For most of us our hearts beat very regularly with the occasional extra beat. However, patients who have atrial fibrillation experience constant irregular heartbeats. What is happening is that the heart’s electrical system is out of whack. Instead of sending organized signals to cause heart muscle contraction, the electrical generator in the left atrium (called the AV node) fires off multiple signals all at once and the ventricle starts beating chaotically. Sometimes the signals can originate in other areas of the heart.
The end result is that the left atrium does not beat effectively, causing about a 25% loss of blood output. Also, since the blood doesn’t really move that well in such an atrium, clots can be formed. If a clot makes it out of the left ventricle, it can wreak havoc, especially in the brain. A stroke results if the clot blocks enough blood supply in a brain artery to kill off brain cells.
Several medications are available, which either will slow the heart rate down or try to convert the irregular beats into a normal pattern. Other medications are often used to thin the blood, so that clots won’t develop. Unfortunately, all of these medications have significant side effects, at times even deadly.
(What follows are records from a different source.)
(** [p.parent] *)
Definition parent (p : Path) : Path :=
  mkPath (anchored p) (removelast (parts p)).

(** [p.name] *)
Definition name (p : Path) : string := last (parts p) "".

Definition eqb (p q : Path) : bool :=
  Bool.eqb (anchored p) (anchored q)
  && (if list_eq_dec string_dec (parts p) (parts q) then true else false).

End PyPath.

Notation "p // s" := (PyPath.div p s) (at level 40, left associativity).

(** ** Exceptions, results and the calls made to the outside *)

(** The exception classes the code raises or names in an [except]
    clause; everything else that derives from [Exception] is
    [OtherException]. *)
Inductive exn : Type :=
| FileNotFoundError (msg : string)
| CalledProcessError (returncode : Z) (cmd : list string)
                     (output err : option string)
| NoSuchBucket (msg : string)
| OtherException (msg : string).

Definition is_CalledProcessError (e : exn) : bool :=
  match e with CalledProcessError _ _ _ _ => true | _ => false end.

Definition is_FileNotFoundError (e : exn) : bool :=
  match e with FileNotFoundError _ => true | _ => false end.

Definition is_NoSuchBucket (e : exn) : bool :=
  match e with NoSuchBucket _ => true | _ => false end.

(** The status dictionaries the methods return: ["status"] is always
    present, ["message"], ["stdout"] and ["stderr"] depend on the
    method. *)
Record Result : Type := mkResult {
  status : string;
  message : option string;
  stdout : option string;
  stderr : option string
}.

Definition msg_result (st m : string) : Result :=
  mkResult st (Some m) None None.

Definition out_result (st : string) (o e : option string) : Result :=
  mkResult st None o e.

(** [r["status"] == "error"] *)
Definition is_error (r : Result) : bool := String.eqb (status r) "error".

Inductive Level : Type := DEBUG | INFO | ERROR.

Inductive Event : Type :=
| ELog (lvl : Level) (msg : string)
| ERun (cmd : list string) (cwd : Path)
| EMkdir (p : Path)
| ECopy (src dst : string)
| EHeadBucket (bucket : string)
| ECreateBucket (bucket : string)
| EUpload (file bucket key : string)
| EDownload (bucket key file : string).

(** What a finished child process reports. *)
Record Exit : Type := mkExit {
  exit_code : Z;
  exit_stdout : string;
  exit_stderr : string
}.

(** [subprocess.CompletedProcess]: the streams are [None] unless
    [capture_output=True]. *)
Record CompletedProcess : Type := mkCompleted {
  cp_stdout : option string;
  cp_stderr : option string
}.

(** ** The collaborators

    The filesystem, the child processes and the object-store client.
    Nothing is assumed about them: each call may change the world and,
    except for the two filesystem queries, may raise.  [spawn] starts a
    child process and waits for it; it raises only when the process
    could not be started.  The last two fields are the interpreter's
    renderings of a list of strings and of a [CalledProcessError].

    [path_exists] and [path_resolve] are queries that answer: a run in
    which [Path.exists] or [Path.resolve] itself raises (a symbolic
    link loop, a NUL in the path, an unsearchable directory) is not a
    run of this model.  The properties below are about the runs in
    which these queries answer. *)
Class External (W : Type) : Type := {
  path_exists : Path -> W -> bool;
  path_resolve : Path -> W -> Path;
  path_mkdir : Path -> W -> (exn + unit) * W;
  shutil_copy : string -> string -> W -> (exn + unit) * W;
  spawn : list string -> Path -> W -> (exn + Exit) * W;
  s3_head_bucket : string -> W -> (exn + unit) * W;
  s3_create_bucket : string -> W -> (exn + unit) * W;
  s3_upload_file : string -> string -> string -> W -> (exn + unit) * W;
  s3_download_file : string -> string -> string -> W -> (exn + unit) * W;
  repr_argv : list string -> string;
  str_CalledProcessError : Z -> list string -> string
}.

(** ** The monad: world, calls made, exceptions *)

Definition M (W A : Type) : Type := W -> (exn + A) * W * list Event.

Definition ret {W A} (a : A) : M W A := fun w => (inr a, w, []).

Definition raise {W A} (e : exn) : M W A := fun w => (inl e, w, []).

Definition bind {W A B} (m : M W A) (f : A -> M W B) : M W B :=
  fun w =>
    match m w with
    | (inl e, w1, ev1) => (inl e, w1, ev1)
    | (inr a, w1, ev1) =>
        match f a w1 with
        | (r, w2, ev2) => (r, w2, ev1 ++ ev2)
        end
    end.

(** [try: m  except ...: h]: [h e] is [None] when no clause matches
    [e], which then propagates. *)
Definition try_except {W A} (m : M W A) (h : exn -> option (M W A)) : M W A :=
  fun w =>
    match m w with
    | (inr a, w1, ev1) => (inr a, w1, ev1)
    | (inl e, w1, ev1) =>
        match h e with
        | None => (inl e, w1, ev1)
        | Some k =>
            match k w1 with
            | (r, w2, ev2) => (r, w2, ev1 ++ ev2)
            end
        end
    end.

(** A call to a collaborator, recorded as [ev]. *)
Definition call {W A} (ev : Event) (op : W -> (exn + A) * W) : M W A :=
  fun w => match op w with (r, w') => (r, w', [ev]) end.

(** A query of the world. *)
Definition ask {W A} (q : W -> A) : M W A := fun w => (inr (q w), w, []).

Notation "x <- m ;; k" := (bind m (fun x => k))
  (at level 61, m at next level, right associativity).
Notation "m ;; k" := (bind m (fun _ => k))
  (at level 61, right associativity).

Definition outcome {W A} (x : (exn + A) * W * list Event) : exn + A :=
  fst (fst x).
Definition world_after {W A} (x : (exn + A) * W * list Event) : W :=
  snd (fst x).
Definition events {W A} (x : (exn + A) * W * list Event) : list Event :=
  snd x.

(** Whether the run ended by returning a value (as opposed to raising). *)
Definition returned {W A} (x : (exn + A) * W * list Event) : bool :=
  match outcome x with inr _ => true | inl _ => false end.

Definition fmt_opt (o : option string) : string :=
  match o with Some s => s | None => "None" end.
(** The metadata object [{ id: i }] and a stored document. *)
Record Metadata : Type := { id : nat }.

Record Document : Type := { pageContent : string; metadata : Metadata }.

(** The vector store, seen through its document store. *)
Record FaissStore : Type := { docstore : list Document }.

(** A conversation turn [{ role, content }]. *)
Record Turn : Type := { role : string; content : string }.

(** The chat-completion provider's request and response. *)
Module OpenAI.
Record Params : Type :=
  { model : string;
    messages : list Turn;
    max_tokens : nat;
    temperature : Q;
    top_p : Q;
    presence_penalty : Q;
    frequency_penalty : Q }.

(** [content] is [null] when the provider returns no text. *)
Record Message : Type := { content : option string }.
Record Choice : Type := { message : Message }.
Record ChatCompletion : Type := { choices : list Choice }.
End OpenAI.

(** ** The outside world *)

Inductive Call : Type :=
| ReadFile (path encoding : string)
| FromTexts (texts : list string) (metadatas : list Metadata)
| SimilaritySearch (query : string) (k : nat)
| ChatCompletionsCreate (params : OpenAI.Params).

Record Env : Type :=
  { fs_readFile : string -> string -> Result string;
    (* [JSON.parse] of the dataset file: a syntax error, or the parsed value *)
    JSON_parse : string -> Result Dataset;
    (* the embedding provider, as used while the store is built *)
    embedDocuments : list string -> Result unit;
    (* [vectorStore.similaritySearch(query, k)] *)
    similaritySearch : FaissStore -> string -> nat -> Result (list Document);
    (* [openai.chat.completions.create(params)] *)
    chat_completions_create : OpenAI.Params -> Result OpenAI.ChatCompletion;
    (* [String.prototype.trim] *)
    trim : string -> string }.

(** The module-level variables of the script and the trace of external
    calls issued so far (oldest first). *)
Record World : Type :=
  { cvDataset : option Dataset;                (* [undefined] until loaded *)
    vectorStore : option FaissStore;           (* [undefined] until built *)
    isInitialized : bool;
    calls : list Call }.

(** The state of the script when it is loaded. *)
Definition fresh : World :=
  {| cvDataset := None; vectorStore := None; isInitialized := false; calls := [] |}.

Definition set_cvDataset (parsed : Dataset) (w : World) : World :=
  {| cvDataset := Some parsed; vectorStore := vectorStore w;
     isInitialized := isInitialized w; calls := calls w |}.

Definition set_vectorStore (st : FaissStore) (w : World) : World :=
  {| cvDataset := cvDataset w; vectorStore := Some st;
     isInitialized := isInitialized w; calls := calls w |}.

Definition set_isInitialized (b : bool) (w : World) : World :=
  {| cvDataset := cvDataset w; vectorStore := vectorStore w;
     isInitialized := b; calls := calls w |}.

Definition record_call (c : Call) (w : World) : World :=
  {| cvDataset := cvDataset w; vectorStore := vectorStore w;
     isInitialized := isInitialized w; calls := (calls w ++ [c])%list |}.

(** [await] of an external call: the call is recorded, then its outcome is
    delivered. *)
Definition await {A} (c : Call) (outcome : Result A) : Js World A :=
  modify (record_call c) ;; settle outcome.

(** ** [initialize] *)

(** The search document of a record: [`${item.question} ${item.answer}`]. *)
Definition searchText (item : CVRecord.t) : string :=
  CVRecord.question item ++ " " ++ CVRecord.answer item.

(** [FaissStore.fromTexts(texts, metadatas, embeddings)]: the i-th text is
    stored with the i-th metadata object once the texts are embedded. *)
Definition fromTexts (env : Env) (texts : list string) (metadatas : list Metadata)
  : Js World FaissStore :=
  await (FromTexts texts metadatas) (embedDocuments env texts) ;;
  ret {| docstore := map (fun p => {| pageContent := fst p; metadata := snd p |})
                         (combine texts metadatas) |}.

Definition initialize (env : Env) : Js World unit :=
  try_catch
    (data <- await (ReadFile "cv_dataset.json" "utf8")
                   (fs_readFile env "cv_dataset.json" "utf8") ;;
     parsed <- settle (JSON_parse env data) ;;
     modify (set_cvDataset parsed) ;;
     dataset <- gets cvDataset ;;
     match dataset with
     | None => throw (TypeError "cvDataset is undefined")
     | Some (Malformed _) => throw (TypeError "cvDataset.map(...) throws")
     | Some (Records ds) =>
         store <- fromTexts env (map searchText ds)
                            (mapi (fun _ i => {| id := i |}) ds) ;;
         modify (set_vectorStore store) ;;
         modify (set_isInitialized true)
     end)
    (fun error => throw error).

(** ** [findRelevantExamples] *)

(** The callback of [results.map] applied to each result in turn, over a
    value that is not a proper array of items. *)
Fixpoint lookupEach (at_index : nat -> Result (option CVRecord.t))
                    (results : list Document)
  : Result (list (option CVRecord.t)) :=
  match results with
  | [] => Ok []
  | result :: rest =>
      match at_index (id (metadata result)) with
      | Throw e => Throw e
      | Ok found =>
          match lookupEach at_index rest with
          | Throw e => Throw e
          | Ok founds => Ok (found :: founds)
          end
      end
  end.

(** [results.map(result => cvDataset[result.metadata.id])]: an element of
    the result is [undefined] ([None]) when the id is not an index of the
    dataset; reading an index of an undefined dataset throws. *)
Definition lookupResults (dataset : option Dataset) (results : list Document)
  : Result (list (option CVRecord.t)) :=
  match results with
  | [] => Ok []
  | _ :: _ =>
      match dataset with
      | None => Throw (TypeError "cvDataset is undefined")
      | Some (Records ds) =>
          Ok (map (fun result => nth_error ds (id (metadata result))) results)
      | Some (Malformed at_index) => lookupEach at_index results
      end
  end.

Definition findRelevantExamples (env : Env) (question : string) (numExamples : option nat)
  : Js World (list (option CVRecord.t)) :=
  let numExamples := match numExamples with Some k => k | None => 3 end in
  ready <- gets isInitialized ;;
  store <- gets vectorStore ;;
  match ready, store with
  | true, Some vs =>
      try_catch
        (results <- await (SimilaritySearch question numExamples)
                          (similaritySearch env vs question numExamples) ;;
         dataset <- gets cvDataset ;;
         settle (lookupResults dataset results))
        (fun _ => ret [])
  | _, _ => ret []
  end.

(** ** [preparePrompt] *)

Definition preamble : string :=
  "Relevant information from Mathieu Vialatte's CV:" ++ LF ++ LF.

Definition fallbackNotice : string :=
  "No relevant examples could be found. Please answer to the best of your ability with general information about Mathieu Vialatte."
  ++ LF ++ LF.

(** [`Q: ${example.question}\nA: ${example.answer}\n\n`] *)
Definition exampleBlock (example : CVRecord.t) : string :=
  "Q: " ++ CVRecord.question example ++ LF ++
  "A: " ++ CVRecord.answer example ++ LF ++ LF.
For certain patients, catheter ablation is used to permanently disable the rogue heart generator and thus allow for a regular heart rhythm. The offline generator or generators are located by electrically mapping the heart. A high energy current is then directed at the suspicious area .
However, as in any treatment, success is not 100%. A recent study looked at the benefits of a diet high in antioxidants such as red wine and fruit. It turns out that for those individuals who consumed such a diet, the risk of returning to atrial fibrillation after catheter ablation was significantly lower compared with those who did not take in a high level of antioxidants.
Now before you go out to the health store and buy antioxidants, remember the following: This is only a single study and needs to be reproduced before blanket recommendations can be made. It applies only to the risk of recurrent atrial fibrillation after catheter ablation. Also,a diet high in antioxidants is not the same as taking antioxidant tablets. In fact, there is some data that in some cases antioxidant tablets such as Vitamin A may actually increase the risk of certain cancers.